══ Exercise materials

(** * The lock module's acquire handler (mod/lock/v2/acquire_handler.go)

    A shallow embedding of [acquireHandler], [createNode],
    [findExistingNode], [ttlKeepAlive] and [watch], together with the Go
    library functions they call, and the properties of the lock
    acquisition protocol proved about them.

    The handler talks to an etcd cluster through [h.client].  The client
    and the HTTP connection are the environment of the handler: they are
    a record of answer functions over an abstract state, and every call
    the handler makes is appended, with its answer, to a log.  The
    properties below hold for every environment. *)

From Stdlib Require Import ZArith String Ascii List Bool Lia.
From Stdlib Require Import DecimalString.
Import ListNotations.

Open Scope string_scope.
Open Scope Z_scope.

(** ** Go library functions used by the handler *)

Module Go.

(** [int] is 64 bits wide; [uint64(x)] reinterprets it modulo 2^64. *)
Definition maxInt : Z := 2 ^ 63 - 1.
Definition minInt : Z := - 2 ^ 63.
Definition uint64 (x : Z) : Z := x mod 2 ^ 64.

(** [int64(x)]: [x] wrapped into 64 bits, two's complement. *)
Definition int64 (x : Z) : Z := (x + 2 ^ 63) mod 2 ^ 64 - 2 ^ 63.

(** [time.Second]: a [time.Duration] is an [int64] count of
    nanoseconds. *)
Definition Second : Z := 1000000000.

(** [time.Duration(n) * time.Second], the product taken in [int64]. *)
Definition seconds (n : Z) : Z := int64 (n * Second).

(** [len(s)] *)
Definition len (s : string) : Z := Z.of_nat (String.length s).

Definition is_digit (c : ascii) : bool :=
  let n := nat_of_ascii c in (48 <=? n)%nat && (n <=? 57)%nat.

Definition digit_val (c : ascii) : Z := Z.of_nat (nat_of_ascii c) - 48.

(** The digits of [s] read in base ten on top of [acc]; [None] when a
    character is not a digit. *)
Fixpoint digits (s : string) (acc : Z) : option Z :=
  match s with
  | EmptyString => Some acc
  | String c s' =>
      if is_digit c then digits s' (10 * acc + digit_val c) else None
  end.

(** [strconv.Atoi]: an optional sign and at least one decimal digit.
    The second component is [true] when [err == nil].  A syntax error
    gives 0; a value out of range gives the nearest bound, also with
    an error. *)
Definition Atoi (s : string) : Z * bool :=
  let '(neg, body) :=
    match s with
    | String "+"%char r => (false, r)
    | String "-"%char r => (true, r)
    | _ => (false, s)
    end in
  match body with
  | EmptyString => (0, false)
  | _ =>
      match digits body 0 with
      | None => (0, false)
      | Some n =>
          if neg then
            if - n <? minInt then (minInt, false) else (- n, true)
          else
            if maxInt <? n then (maxInt, false) else (n, true)
      end
  end.

(** [strconv.Itoa] *)
Definition Itoa (i : Z) : string := NilZero.string_of_int (Z.to_int i).

(** *** Package [path] *)

Definition slash : ascii := "/"%char.

(** The elements of a path between its slashes. *)
Fixpoint split (s : string) (cur : string) : list string :=
  match s with
  | EmptyString => [cur]
  | String c s' =>
      if Ascii.eqb c slash then cur :: split s' ""
      else split s' (cur ++ String c "")
  end.

Fixpoint join (l : list string) : string :=
  match l with
  | [] => ""
  | [x] => x
  | x :: r => x ++ "/" ++ join r
  end.

(** One element of [Clean]: [stack] holds the elements kept so far,
    last first. *)
Definition clean_step (rooted : bool) (stack : list string) (e : string)
  : list string :=
  if String.eqb e "" || String.eqb e "." then stack
  else if String.eqb e ".." then
    match stack with
    | top :: below =>
        if String.eqb top ".." then e :: stack else below
    | [] => if rooted then [] else [e]
    end
  else e :: stack.

Definition rooted (p : string) : bool :=
  match p with
  | String c _ => Ascii.eqb c slash
  | EmptyString => false
  end.

(** [path.Clean] *)
Definition Clean (p : string) : string :=
  let r := rooted p in
  let kept := rev (fold_left (clean_step r) (split p "") []) in
  let out := (if r then "/" else "") ++ join kept in
  if String.eqb out "" then "." else out.

(** [path.Join] of two elements. *)
Definition Join (a b : string) : string :=
  if negb (String.eqb a "") then Clean (a ++ "/" ++ b)
  else if negb (String.eqb b "") then Clean b
  else "".

(** [s] without its trailing slashes; [s] is given reversed. *)
Fixpoint strip_slashes (rev_s : list ascii) : list ascii :=
  match rev_s with
  | c :: r => if Ascii.eqb c slash then strip_slashes r else rev_s
  | [] => []
  end.

(** The characters before the first slash of a reversed path, that is
    the last element of the path, still reversed. *)
Fixpoint until_slash (rev_s : list ascii) : list ascii :=
  match rev_s with
  | c :: r => if Ascii.eqb c slash then [] else c :: until_slash r
  | [] => []
  end.

(** [path.Base] *)
Definition Base (p : string) : string :=
  if String.eqb p "" then "."
  else
    let stripped := strip_slashes (rev (list_ascii_of_string p)) in
    let last := string_of_list_ascii (rev (until_slash stripped)) in
    if String.eqb last "" then "/" else last.

End Go.

(** A string without a slash. *)
Definition no_slash (e : string) : bool :=
  forallb (fun c => negb (Ascii.eqb c Go.slash)) (list_ascii_of_string e).

(** A path element that [path.Clean] keeps as it is: not empty, not "."
    nor "..", and without a slash. *)
Definition plain (e : string) : bool :=
  negb (String.eqb e "") && negb (String.eqb e ".") && negb (String.eqb e "..")
  && no_slash e.

(** ** Data of the etcd client *)

(** [etcd.Node]: the fields the handler reads. *)
#[warnings="-register-all"] Inductive Node : Type := mkNode {
  Key : string;
  Value : string;
  ModifiedIndex : Z;
  Nodes : list Node
}.

(** [etcd.Response] *)
Record Response : Type := mkResponse { RespNode : Node }.

(** Go [error] values.  [watch] compares the error of [Client.Watch] with
    [etcd.ErrWatchStoppedByUser]; every other error is only asked for its
    message. *)
Inductive error : Type :=
| ErrWatchStoppedByUser
| errorString (msg : string).

Definition Error (e : error) : string :=
  match e with
  | ErrWatchStoppedByUser => "Watch stopped by the user via stop channel"
  | errorString m => m
  end.

(** A receive-only [chan bool] handed to [watch] and [createNode]: either
    [nil] or the channel of [http.CloseNotifier]. *)
Inductive recvChan : Type := nilChan | closeNotify.

(** What a [Client.Watch] call comes to. *)
Inductive WatchOutcome : Type :=
| watchChanged (resp : Response)
| watchStopped
| watchFailed (msg : string)
| watchNever.

(** The cases of the [select] in [ttlKeepAlive]. *)
Inductive selectCase : Type := timerFired | stopClosed.

(** What a [select] of [ttlKeepAlive] finds when it proceeds: the timer
    has fired and [stopChan] is still open, [stopChan] is closed and the
    timer has not fired, or both receives can proceed, and then Go takes
    either case: [taken]. *)
Inductive selectReady : Type :=
| timerOnly
| stopOnly
| bothReady (taken : selectCase).

(** The case the [select] takes. *)
Definition case_taken (r : selectReady) : selectCase :=
  match r with
  | timerOnly => timerFired
  | stopOnly => stopClosed
  | bothReady c => c
  end.

(** Whether [stopChan] is closed when the [select] proceeds. *)
Definition stop_is_closed (r : selectReady) : bool :=
  match r with
  | timerOnly => false
  | stopOnly | bothReady _ => true
  end.

(** One entry of the log: a call and its answer.  [ETimer d] is
    [time.After(d)] for a duration of [d] nanoseconds, [ESelect r] a
    [select] of [ttlKeepAlive] that proceeds on [r]. *)
Inductive Event : Type :=
| ESyncCluster
| EAddChild (key value : string) (ttl : Z) (r : Response + error)
| EGet (key : string) (recursive sorted : bool) (r : Response + error)
| EUpdate (key value : string) (ttl : Z) (r : Response + error)
| EDelete (key : string) (recursive : bool) (r : Response + error)
| EWatch (key : string) (waitIndex : Z) (recursive : bool)
         (stop : recvChan) (r : WatchOutcome)
| ESelectClose (received : bool)
| EGoKeepAlive (key value : string) (ttl : Z)
| ETimer (d : Z)
| ESelect (r : selectReady)
| ECloseStopChan.

(** The environment of the handler over a state [sigma] of its own: the
    etcd client and the channel of the HTTP connection.

    [watchAnswer] is the answer of the store to a watch, [None] when it
    never answers.  The channel of the connection belongs to the
    environment, and its content is part of the state: a receive that
    waits during a watch is answered by [closeBeforeAnswer], which tells
    whether the value arrives before the answer of the store, and a
    receive that does not wait by [closeReady]; both leave the state of
    the channel after the receive.  The properties hold for every
    environment; that the channel carries a single value is a property
    of the environment, [one_value] below, assumed where it matters. *)
Record Env (sigma : Type) : Type := mkEnv {
  envSyncCluster : sigma -> sigma;
  envAddChild : string -> string -> Z -> sigma -> (Response + error) * sigma;
  envGet : string -> bool -> bool -> sigma -> (Response + error) * sigma;
  envUpdate : string -> string -> Z -> sigma -> (Response + error) * sigma;
  envDelete : string -> bool -> sigma -> (Response + error) * sigma;
  watchAnswer : string -> Z -> bool -> sigma -> option (Response + string) * sigma;
  closeBeforeAnswer : sigma -> bool * sigma;
  closeReady : sigma -> bool * sigma
}.

Arguments envSyncCluster {sigma}.
Arguments envAddChild {sigma}.
Arguments envGet {sigma}.
Arguments envUpdate {sigma}.
Arguments envDelete {sigma}.
Arguments watchAnswer {sigma}.
Arguments closeBeforeAnswer {sigma}.
Arguments closeReady {sigma}.

(** A run of a computation from a state of the environment: how it ends,
    the state it leaves, and the calls it made, in order. *)
Inductive outcome (A : Type) : Type :=
| Returned (a : A)
| Blocked
| OutOfFuel.

Arguments Returned {A}.
Arguments Blocked {A}.
Arguments OutOfFuel {A}.

Record Run (sigma A : Type) : Type := mkRun {
  result : outcome A;
  final : sigma;
  trace : list Event
}.

Arguments mkRun {sigma A}.
Arguments result {sigma A}.
Arguments final {sigma A}.
Arguments trace {sigma A}.

(** [Blocked]: the computation waits for ever in a call.  [OutOfFuel]:
    the model has no iterations left for a loop that is still running. *)
Definition M (sigma A : Type) : Type := sigma -> Run sigma A.

Definition ret {sigma A : Type} (a : A) : M sigma A :=
  fun w => mkRun (Returned a) w [].

Definition bind {sigma A B : Type} (m : M sigma A) (k : A -> M sigma B)
  : M sigma B :=
  fun w =>
    let r1 := m w in
    match result r1 with
    | Returned a =>
        let r2 := k a (final r1) in
        mkRun (result r2) (final r2) (trace r1 ++ trace r2)
    | Blocked => mkRun Blocked (final r1) (trace r1)
    | OutOfFuel => mkRun OutOfFuel (final r1) (trace r1)
    end.

Definition emit {sigma : Type} (e : Event) : M sigma unit :=
  fun w => mkRun (Returned tt) w [e].

Definition out_of_fuel {sigma A : Type} : M sigma A :=
  fun w => mkRun OutOfFuel w [].

(** A call of the environment that always answers. *)
Definition call {sigma A : Type} (f : sigma -> A * sigma) (ev : A -> Event)
  : M sigma A :=
  fun w => let '(a, w') := f w in mkRun (Returned a) w' [ev a].

Declare Scope go_scope.
Delimit Scope go_scope with go.
Notation "x <- m ;; k" := (bind m (fun x => k))
  (at level 61, m at next level, right associativity) : go_scope.
Notation "m ;;; k" := (bind m (fun _ => k))
  (at level 61, right associativity) : go_scope.
Open Scope go_scope.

════

Once you reach the line with "Z) (recursive : bool)" in the data above, copy it and every line after it exactly, up to and including the line with "receive that does".

| EWatch (key : string) (waitIndex : Z) (recursive : bool)
         (stop : recvChan) (r : WatchOutcome)
| ESelectClose (received : bool)
| EGoKeepAlive (key value : string) (ttl : Z)
| ETimer (d : Z)
| ESelect (r : selectReady)
| ECloseStopChan.

(** The environment of the handler over a state [sigma] of its own: the
    etcd client and the channel of the HTTP connection.

    [watchAnswer] is the answer of the store to a watch, [None] when it
    never answers.  The channel of the connection belongs to the
    environment, and its content is part of the state: a receive that
    waits during a watch is answered by [closeBeforeAnswer], which tells
    whether the value arrives before the answer of the store, and a
    receive that does not wait by [closeReady]; both leave the state of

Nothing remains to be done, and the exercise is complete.